'''

(** * PressurePad: the swing-detection sketch (src/arduino.cpp)

    A shallow embedding of the firmware's globals, its BLE callbacks
    ([onConnect], [onDisconnect], [onWrite]), the scheduler tick [loop] and
    the helpers [recordData], [sendData] and [resetRecording].

    Data as the sketch has it on the ESP32:
    - [unsigned long] and [int] are 32 bits wide and are carried as [Z] with
      the wrap-around written out ([u32]);
    - [float] is IEEE binary32 and [double] is binary64, both taken from the
      standard library's [SpecFloat] (round to nearest even);
    - Arduino [String] and C strings are [string]; a NUL character inside a
      buffer ends it for the C string functions;
    - [std::vector<float>] is [list], [push_back] appends at the end.

    Time is a simulated clock: [millis] reads it and [delay] is the only
    thing that advances it inside the sketch; the environment advances it
    between callbacks with [Elapse]. *)

From Stdlib Require Import ZArith List String Ascii Bool Lia SpecFloat.
From Stdlib Require Import DecimalString DecimalPos.
Import ListNotations.
Local Open Scope string_scope.
Local Open Scope Z_scope.

(** ** Machine integers *)

Definition UINT32_MOD : Z := 2 ^ 32.
Definition INT_MAX : Z := 2147483647.
Definition INT_MIN : Z := -2147483648.

(** Arithmetic on [unsigned long] is modulo 2^32. *)
Definition u32 (z : Z) : Z := z mod UINT32_MOD.

(** ** Floating point: binary32 and binary64 *)

Module F32.
Definition prec : Z := 24.
Definition emax : Z := 128.
Definition t := spec_float.

(** Conversion of an integer ([int] or [unsigned long]) to [float]. *)
Definition of_Z (z : Z) : t := binary_normalize prec emax z 0 false.
Definition mul (x y : t) : t := SFmul prec emax x y.
Definition add (x y : t) : t := SFadd prec emax x y.
(** [gt x y] is the C comparison [x > y] (false on NaN). *)
Definition gt (x y : t) : bool := SFltb y x.

(** Conversion of a [float] to [unsigned long]: the fraction is discarded;
    the C standard leaves the result undefined when the truncated value
    does not fit, which is [None] here. *)
Definition to_u32 (x : t) : option Z :=
  match x with
  | S754_zero _ => Some 0
  | S754_finite s m e =>
      let v := if 0 <=? e then Z.shiftl (Zpos m) e
               else Z.shiftr (Zpos m) (- e) in
      if s then (if v =? 0 then Some 0 else None)
      else if v <? UINT32_MOD then Some v else None
  | _ => None
  end.
End F32.

Module F64.
Definition prec : Z := 53.
Definition emax : Z := 1024.
Definition t := spec_float.

Definition of_Z (z : Z) : t := binary_normalize prec emax z 0 false.
Definition div (x y : t) : t := SFdiv prec emax x y.

(** Narrowing of a [double] to [float]. *)
Definition to_f32 (x : t) : F32.t :=
  match x with
  | S754_finite s m e => binary_round F32.prec F32.emax s m e
  | _ => x
  end.

(** A decimal literal [n / d] of C, which has type [double]. *)
Definition lit (n d : Z) : t := div (of_Z n) (of_Z d).
End F64.

(** ** Constants of the sketch *)

(** [const float WEIGHT_THRESHOLD = 1000.0;] *)
Definition WEIGHT_THRESHOLD : F32.t := F64.to_f32 (F64.lit 1000 1).
(** [const float SAMPLE_INTERVAL = 0.0125;] *)
Definition SAMPLE_INTERVAL : F32.t := F64.to_f32 (F64.lit 125 10000).
(** [const float frameTime = 0.033;] *)
Definition frameTime : F32.t := F64.to_f32 (F64.lit 33 1000).

(** ** C strings and Arduino Strings *)

Definition NUL : ascii := Ascii.zero.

'''

**Instructions for the task:**
Exactly as written, output all of the entries.

**Answer area:**
(** * PressurePad: the swing-detection sketch (src/arduino.cpp)

    A shallow embedding of the firmware's globals, its BLE callbacks
    ([onConnect], [onDisconnect], [onWrite]), the scheduler tick [loop] and
    the helpers [recordData], [sendData] and [resetRecording].

    Data as the sketch has it on the ESP32:
    - [unsigned long] and [int] are 32 bits wide and are carried as [Z] with
      the wrap-around written out ([u32]);
    - [float] is IEEE binary32 and [double] is binary64, both taken from the
      standard library's [SpecFloat] (round to nearest even);
    - Arduino [String] and C strings are [string]; a NUL character inside a
      buffer ends it for the C string functions;
    - [std::vector<float>] is [list], [push_back] appends at the end.

    Time is a simulated clock: [millis] reads it and [delay] is the only
    thing that advances it inside the sketch; the environment advances it
    between callbacks with [Elapse]. *)

From Stdlib Require Import ZArith List String Ascii Bool Lia SpecFloat.
From Stdlib Require Import DecimalString DecimalPos.
Import ListNotations.
Local Open Scope string_scope.
Local Open Scope Z_scope.

(** ** Machine integers *)

Definition UINT32_MOD : Z := 2 ^ 32.
Definition INT_MAX : Z := 2147483647.
Definition INT_MIN : Z := -2147483648.

(** Arithmetic on [unsigned long] is modulo 2^32. *)
Definition u32 (z : Z) : Z := z mod UINT32_MOD.

(** ** Floating point: binary32 and binary64 *)

Module F32.
Definition prec : Z := 24.
Definition emax : Z := 128.
Definition t := spec_float.

(** Conversion of an integer ([int] or [unsigned long]) to [float]. *)
Definition of_Z (z : Z) : t := binary_normalize prec emax z 0 false.
Definition mul (x y : t) : t := SFmul prec emax x y.
Definition add (x y : t) : t := SFadd prec emax x y.
(** [gt x y] is the C comparison [x > y] (false on NaN). *)
Definition gt (x y : t) : bool := SFltb y x.

(** Conversion of a [float] to [unsigned long]: the fraction is discarded;
    the C standard leaves the result undefined when the truncated value
    does not fit, which is [None] here. *)
Definition to_u32 (x : t) : option Z :=
  match x with
  | S754_zero _ => Some 0
  | S754_finite s m e =>
      let v := if 0 <=? e then Z.shiftl (Zpos m) e
               else Z.shiftr (Zpos m) (- e) in
      if s then (if v =? 0 then Some 0 else None)
      else if v <? UINT32_MOD then Some v else None
  | _ => None
  end.
End F32.

Module F64.
Definition prec : Z := 53.
Definition emax : Z := 1024.
Definition t := spec_float.

Definition of_Z (z : Z) : t := binary_normalize prec emax z 0 false.
Definition div (x y : t) : t := SFdiv prec emax x y.

(** Narrowing of a [double] to [float]. *)
Definition to_f32 (x : t) : F32.t :=
  match x with
  | S754_finite s m e => binary_round F32.prec F32.emax s m e
  | _ => x
  end.

(** A decimal literal [n / d] of C, which has type [double]. *)
Definition lit (n d : Z) : t := div (of_Z n) (of_Z d).
End F64.

(** ** Constants of the sketch *)

(** [const float WEIGHT_THRESHOLD = 1000.0;] *)
Definition WEIGHT_THRESHOLD : F32.t := F64.to_f32 (F64.lit 1000 1).
(** [const float SAMPLE_INTERVAL = 0.0125;] *)
Definition SAMPLE_INTERVAL : F32.t := F64.to_f32 (F64.lit 125 10000).
(** [const float frameTime = 0.033;] *)
Definition frameTime : F32.t := F64.to_f32 (F64.lit 33 1000).

(** ** C strings and Arduino Strings *)

Definition NUL : ascii := Ascii.zero.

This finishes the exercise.